Data to examine
******
Lemma UpdatePipeline_keeps id u : preserves keeps_pipelines (UpdatePipeline id u).
Proof.
  unfold UpdatePipeline. case_match; [by apply preserves_ret|].
  apply preserves_bind; [apply _| |].
  - apply preserves_wrap, preserves_exec; [apply _..|]. intros d Hwf.
    destruct (db_pipelines d !! id) as [p|] eqn:E; simpl; [|done].
    by eapply pipelines_wf_insert_same.
  - intros n. case_match; [by apply preserves_fail|by apply preserves_ret].
Qed.

Lemma DeletePipeline_keeps id : preserves keeps_pipelines (DeletePipeline id).
Proof.
  unfold DeletePipeline. apply preserves_bind; [apply _| |].
  - apply preserves_wrap, preserves_exec; [apply _..|]. intros d. case_decide; simpl; [|done].
    intros Hwf. eapply pipelines_wf_sub; [|exact Hwf]. rewrite delete_pipeline_pipelines. apply delete_subseteq.
  - intros n. case_match; [by apply preserves_fail|].
    repeat first [ apply preserves_bind; [apply _| |intros ?]
                 | apply preserves_wrap; apply update_id_keeps ].
Qed.

(** What [SavePipeline] does when no statement fails. *)
Lemma SavePipeline_no_faults name content driver contentType d :
  db_faults d = [] ->
  SavePipeline name content driver contentType d =
    let newID := PipelineID name content in
    let now := Unix (db_now d) in
    let answer id := {|
      Pipeline.ID := id; Pipeline.Name := name; Pipeline.Content := content;
      Pipeline.ContentType := contentType; Pipeline.Driver := driver;
      Pipeline.ResumeEnabled := false; Pipeline.Paused := false;
      Pipeline.RBACExpression := ""; Pipeline.ConcurrencyMode := "";
      Pipeline.ConcurrencyGroupTemplate := "";
      Pipeline.ConcurrencyCancelRunning := false;
      Pipeline.CreatedAt := db_now d; Pipeline.UpdatedAt := db_now d |} in
    match rows_named name d with
    | p :: _ =>
        (Ok (answer (if decide (ID p = "") then newID else ID p)),
         set_pipelines (insert (ID p) (resave content contentType driver now p)) d)
    | [] =>
        if decide (is_Some (db_pipelines d !! newID)) then
          (Err (EWrap "failed to save pipeline" (ESentinel SSqlite)), d)
        else (Ok (answer newID), set_pipelines
                (insert newID (new_row newID name content contentType driver now)) d)
    end.
Proof.
  intros Hf. unfold SavePipeline, upsert_pipeline. autounfold with go_monad.
  unfold time_Now, gets, query, update, exec. rewrite Hf. simpl.
  destruct (rows_named name d) as [|p l]; simpl.
  - rewrite Hf. simpl. case_decide; simpl; [done|]. by run_sql Hf.
  - by run_sql Hf.
Qed.
(* ===== verification/Admission.v ===== *)
(** * Admission: concurrency rules of a trigger (server/execution_concurrency.go)

    A trigger is first matched against the pipeline's concurrency mode and the
    active runs it collides with, then recorded as a run that may start, must
    queue, is skipped, or fails for a bad configuration. The template engine
    is a parameter. *)
From S2P Require Import Prelude Storage Json Db GoStrings Paging Runs Tasks Pipelines.
From S2P Require Import Config Server.
Open Scope string_scope.

Inductive concurrencyAction : Type :=
  | concurrencyProceed | concurrencyQueueBehind | concurrencySkip
  | concurrencyCancelPeers.
#[export] Instance concurrencyAction_eq_dec : EqDecision concurrencyAction.
Proof. solve_decision. Defined.

Module concurrencyDecision.
Record t := mk {
    Action : concurrencyAction; Group : string; Peers : list PipelineRun.t;
    SkipReason : string }.
End concurrencyDecision.

Module concurrencyWebhookContext.
Record t := mk {
    Provider : string; EventType : string; Method : string; URL : string;
    Branch : string; Ref : string; Headers : gmap string string;
    Query : gmap string string }.
Definition zero : t := mk "" "" "" "" "" "" ∅ ∅.
End concurrencyWebhookContext.

Module concurrencyTemplateContext.
Record t := mk {
    Args : list string; Jobs : list string; Webhook : concurrencyWebhookContext.t }.
End concurrencyTemplateContext.

Definition concurrencyTemplateData (triggerInput : TriggerInput.t)
    : concurrencyTemplateContext.t :=
  concurrencyTemplateContext.mk (TriggerInput.Args triggerInput)
    (TriggerInput.Jobs triggerInput)
    match TriggerInput.Webhook triggerInput with
    | None => concurrencyWebhookContext.zero
    | Some w =>
        concurrencyWebhookContext.mk (TriggerWebhookInput.Provider w)
          (TriggerWebhookInput.EventType w) (TriggerWebhookInput.Method w)
          (TriggerWebhookInput.URL w)
          (default "" (TriggerWebhookInput.Headers w !! "X-Branch"))
          (default "" (TriggerWebhookInput.Headers w !! "X-Ref"))
          (TriggerWebhookInput.Headers w) (TriggerWebhookInput.Query w)
    end.

(** [text/template] with [missingkey=zero]. *)
Class TemplateEngine : Type := {
  template : Type;
  template_Parse : string -> result template;
  template_Execute : template -> concurrencyTemplateContext.t -> result string }.

Module admissionResult.
Record t := mk { Run : PipelineRun.t; Terminal : bool; QueueOnly : bool }.
End admissionResult.

(** [err.Error()]: the text of an error; the store's and the template
    engine's own texts are opaque. *)
Fixpoint Error (e : err) : string :=
  match e with
  | ESentinel SNotFound => "not found"
  | ESentinel SQueueFull => "execution queue is full"
  | ESentinel SRunNotInFlight => "run is not currently in flight"
  | ESentinel SUnauthorized => "webhook signature validation failed"
  | ESentinel SNoMatch => "no webhook provider matched the request"
  | ESentinel _ => "error"
  | EMsg m => m
  | EWrap m e => m ++ ": " ++ Error e
  end.

Section admission.
Context `{!UniqueIDs, !OrderBy, !JsonText, !TemplateEngine}.

Definition resolveConcurrencyGroup (pipeline : Pipeline.t)
    (triggerInput : TriggerInput.t) : result string :=
  let mode := Pipeline.ConcurrencyMode pipeline in
  if decide (mode = ConcurrencyModeNone) then Ok ""
  else if decide (mode = ConcurrencyModeSerial \/ mode = ConcurrencyModeSkipIfRunning) then
    Ok ("pipeline:" ++ Pipeline.ID pipeline)
  else if decide (mode = ConcurrencyModeGroup) then
    if decide (Pipeline.ConcurrencyGroupTemplate pipeline = "") then
      Err (EMsg "concurrency_mode=group requires concurrency_group_template")
    else
      match template_Parse (Pipeline.ConcurrencyGroupTemplate pipeline) with
      | Err e => Err (EWrap "parse concurrency_group_template" e)
      | Ok tmpl =>
          match template_Execute tmpl (concurrencyTemplateData triggerInput) with
          | Err e => Err (EWrap "execute concurrency_group_template" e)
          | Ok group =>
              if decide (group = "") then
                Err (EMsg "concurrency_group_template rendered to an empty string")
              else Ok group
          end
      end
  else Err (EMsg ("unknown concurrency_mode " ++ q mode)).
(* ===== verification/Passed.v ===== *)
(** * Completion triggers: [triggers.passed] (server/execution_passed.go)

    After a run succeeds, every job that waits for one of its jobs is
    evaluated: it fires when each of its upstream jobs has a successful run
    newer than the job's own last run and no run of it is active. *)
From S2P Require Import Prelude Storage Json Db GoStrings Paging Runs Tasks Pipelines.
From S2P Require Import Config Server Admission.
Open Scope string_scope.

Section passed.
Context `{!UniqueIDs, !OrderBy, !JsonText, !TemplateEngine, !MapOrder}.
(** [backwards.ParseConfig] *)
Context (ParseConfig : string -> result Config.t).

Definition completedJobNames (run : PipelineRun.t) (cfg : Config.t) : list string :=
  if (0 <? length (TriggerInput.Jobs (PipelineRun.Input run)))%nat
  then TriggerInput.Jobs (PipelineRun.Input run)
  else Job.Name <$> Config.Jobs cfg.

Definition passed_of (job : Job.t) : list string :=
  match Job.Triggers job with Some t => Triggers.Passed t | None => [] end.

Definition add_dependent (job : Job.t) (m : gmap string (list Job.t)) (upstream : string)
    : gmap string (list Job.t) :=
  <[upstream := (default [] (m !! upstream) ++ [job])%list]> m.

Definition buildPassedDependents (cfg : Config.t) : gmap string (list Job.t) :=
  foldl (fun m job => foldl (add_dependent job) m (passed_of job)) ∅ (Config.Jobs cfg).

(** [completedRun.ID] of a nil pointer panics. *)
Definition firePassedDownstream (pipeline : Pipeline.t) (downstream : Job.t)
    (completedRun : option PipelineRun.t) (upstreamRunIDs : list string) : ST svc unit :=
  let! ok := CanAccept in
  if negb ok then ret tt
  else
    let triggerInput := TriggerInput.mk [] None [Job.Name downstream] upstreamRunIDs in
    match completedRun with
    | None => fail (ESentinel SPanic)
    | Some completedRun =>
        let triggeredBy := "passed:" ++ PipelineRun.ID completedRun in
        let! admission :=
          attempt (admitRun pipeline TriggerTypePassed triggeredBy triggerInput) in
        match admission with
        | Err _ => ret tt
        | Ok a =>
            if admissionResult.Terminal a then ret tt
            else
              let opts := execOptions.mk None [] [Job.Name downstream] false "" "" "" in
              dispatchOrQueue pipeline (admissionResult.Run a) opts
                (admissionResult.QueueOnly a) ;;;
              ret tt
        end
    end.

(** The loop over the upstreams: [None] when one is not fresh (or the store
    fails), else the ids of the fresh runs. *)
Fixpoint fresh_upstreams (pipelineID : string) (sinceTime : time)
    (upstreams : list string) : ST svc (option (list string)) :=
  match upstreams with
  | [] => ret (Some [])
  | upstream :: rest =>
      let! fresh := attempt (on_db (GetSuccessfulJobRunSince pipelineID upstream sinceTime)) in
      match fresh with
      | Err _ | Ok None => ret None
      | Ok (Some run) =>
          let! ids := fresh_upstreams pipelineID sinceTime rest in
          ret (cons (PipelineRun.ID run) <$> ids)
      end
  end.

Definition targets (job : string) (r : PipelineRun.t) : bool :=
  existsb (fun j => bool_decide (j = job)) (TriggerInput.Jobs (PipelineRun.Input r)).

Definition evaluatePassedDownstream (pipeline : Pipeline.t) (downstream : Job.t)
    (completedRun : option PipelineRun.t) : ST svc unit :=
  let! active := attempt (on_db (GetActiveRunsByPipeline (Pipeline.ID pipeline))) in
  match active with
  | Err _ => ret tt
  | Ok active =>
      if existsb (targets (Job.Name downstream)) active then ret tt
      else
        let! lastRun := attempt (on_db
          (GetMostRecentJobRun (Pipeline.ID pipeline) (Job.Name downstream))) in
        match lastRun with
        | Err _ => ret tt
        | Ok lastRun =>
            let sinceTime := match lastRun with
                             | Some r => PipelineRun.CreatedAt r | None => time_Zero end in
            let! ids := fresh_upstreams (Pipeline.ID pipeline) sinceTime (passed_of downstream) in
            match ids with
            | None => ret tt
            | Some ids => firePassedDownstream pipeline downstream completedRun ids
            end
        end
  end.

(** The candidate set: keyed by job name, the last job of a name wins. *)
Definition passed_candidates (completedJobs : list string)
    (downstreams : gmap string (list Job.t)) : gmap string Job.t :=
  foldl (fun c jobName =>
    foldl (fun c downstream => <[Job.Name downstream := downstream]> c) c
      (default [] (downstreams !! jobName))) ∅ completedJobs.

Definition scanPassedDownstreams (pipeline : Pipeline.t) (completedRun : PipelineRun.t)
    : ST svc unit :=
  if Pipeline.Paused pipeline then ret tt
  else
    match ParseConfig (Pipeline.Content pipeline) with
    | Err _ => ret tt
    | Ok cfg =>
        let completedJobs := completedJobNames completedRun cfg in
        if decide (completedJobs = []) then ret tt
        else
          let downstreams := buildPassedDependents cfg in
          if decide (downstreams = ∅) then ret tt
          else
            for_each (fun kv => evaluatePassedDownstream pipeline kv.2 (Some completedRun))
              (map_range (passed_candidates completedJobs downstreams))
    end.

Definition has_passed (job : Job.t) : bool := (0 <? length (passed_of job))%nat.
******
Task instructions
Number only, please: work out how many lines of the listing hold "active".

Response box
6